====== Supplied entries

(** The bytes of the reply, [None] for NULL.  A string that is returned is read up to its
    NUL by the caller; [malloc_ok] is the answer of [malloc]. *)
Definition resp_read_reply (malloc_ok : Z -> bool) (fd : Z) (ssl : bool) : io W (option (list Z)) :=
  '(ok, line) ← sock_readline fd ssl [] 1024;
  if negb ok then mret None
  else
    let type := default 0 (line !! 0%nat) in
    if (type =? 43) || (type =? 45) || (type =? 58) then
      rest ← lift (c_string (drop 1 line)); mret (strdup malloc_ok rest)
    else if type =? 36 then
      rest ← lift (c_string (drop 1 line));
      let blen := atoll rest in
      if blen <? 0 then mret (strdup malloc_ok [])
      else if negb (malloc_ok (blen + 3)) then mret None
      else
        '(ok, buf) ← sock_readn fd ssl (blen + 2);
        if negb ok then mret None else mret (Some (take (Z.to_nat blen) buf))
    else if type =? 42 then
      rest ← lift (c_string (drop 1 line)); mret (strdup malloc_ok (bs "*" ++ dec (atoll rest)))
    else mret None.

(** ** Topology *)

(** One address of a range: [l] is the line that was read for it. *)
Definition read_addr (fd : Z) (ssl : bool) (l : list Z) : io W (list Z * Z * list Z) :=
  if default 0 (l !! 0%nat) =? 42 then
    '(_, tmp) ← sock_readline fd ssl [] 256;
    hl ← lift (c_string (drop 1 tmp));
    let hlen := u64 (atoll hl) in
    if 254 <? hlen then ub                        (* past [hbuf[256]] *)
    else
      '(_, h) ← sock_readn fd ssl (hlen + 2);
      '(_, tmp) ← sock_readline fd ssl tmp 256;
      p ← lift (c_string (drop 1 tmp));
      host ← lift (c_string_n 63 (put_nul hlen h));
      mret (host, u16 (atoll p), l)
  else
    host ← lift (c_string_n 63 (drop 1 l));
    '(_, l) ← sock_readline fd ssl l 256;
    p ← lift (c_string (drop 1 l));
    mret (host, u16 (atoll p), l).

(** The loop over the addresses of a range; [n] of them are left. *)
Fixpoint read_addrs (n : nat) (first : bool) (fd : Z) (ssl : bool) (l : list Z) (owner : Z)
  (cl : vc_cluster) : io W (Z * vc_cluster) :=
  match n with
  | O => mret (owner, cl)
  | S n =>
      '(ok, l) ← sock_readline fd ssl l 256;
      if negb ok then mret (owner, cl)
      else
        '(host, port, l) ← read_addr fd ssl l;
        let '(idx, cl) := node_find_or_add cl host port in
        read_addrs n false fd ssl l (if (0 <=? idx) && first then idx else owner) cl
  end.

Definition int8 (z : Z) : Z := (z + 128) mod 256 - 128.

(** [s], [s + 1], ... *)
Fixpoint zrange (s : Z) (n : nat) : list Z :=
  match n with O => [] | S n => s :: zrange (s + 1) n end.

Definition map_slots (s e v : Z) (m : gmap Z Z) : gmap Z Z :=
  fold_left (fun m i => <[i := v]> m) (zrange s (Z.to_nat (e - s + 1))) m.

(** One range; [None] when a line is missing. *)
Definition read_range (fd : Z) (ssl : bool) (cl : vc_cluster) : io W (option vc_cluster) :=
  '(ok, l) ← sock_readline fd ssl [] 256;
  if negb ok then mret None else
  '(ok, l) ← sock_readline fd ssl l 256;
  if negb ok then mret None else
  st ← lift (c_string (drop 1 l));
  '(ok, l) ← sock_readline fd ssl l 256;
  if negb ok then mret None else
  en ← lift (c_string (drop 1 l));
  '(ok, l) ← sock_readline fd ssl l 256;
  if negb ok then mret None else
  na ← lift (c_string (drop 1 l));
  '(owner, cl) ← read_addrs (Z.to_nat (atoi na)) true fd ssl l (-1) cl;
  let s := if 0 <? atoi st then atoi st else 0 in
  let e := if atoi en <? VC_CLUSTER_SLOTS then atoi en else VC_CLUSTER_SLOTS - 1 in
  mret (Some (if 0 <=? owner then with_slots (map_slots s e (int8 owner) (cl_slot_map cl)) cl else cl)).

============

Your goal — All lines in the records above with "Fixpoint" need to be found and copied.

Response below —
Fixpoint read_addrs (n : nat) (first : bool) (fd : Z) (ssl : bool) (l : list Z) (owner : Z)
Fixpoint zrange (s : Z) (n : nat) : list Z :=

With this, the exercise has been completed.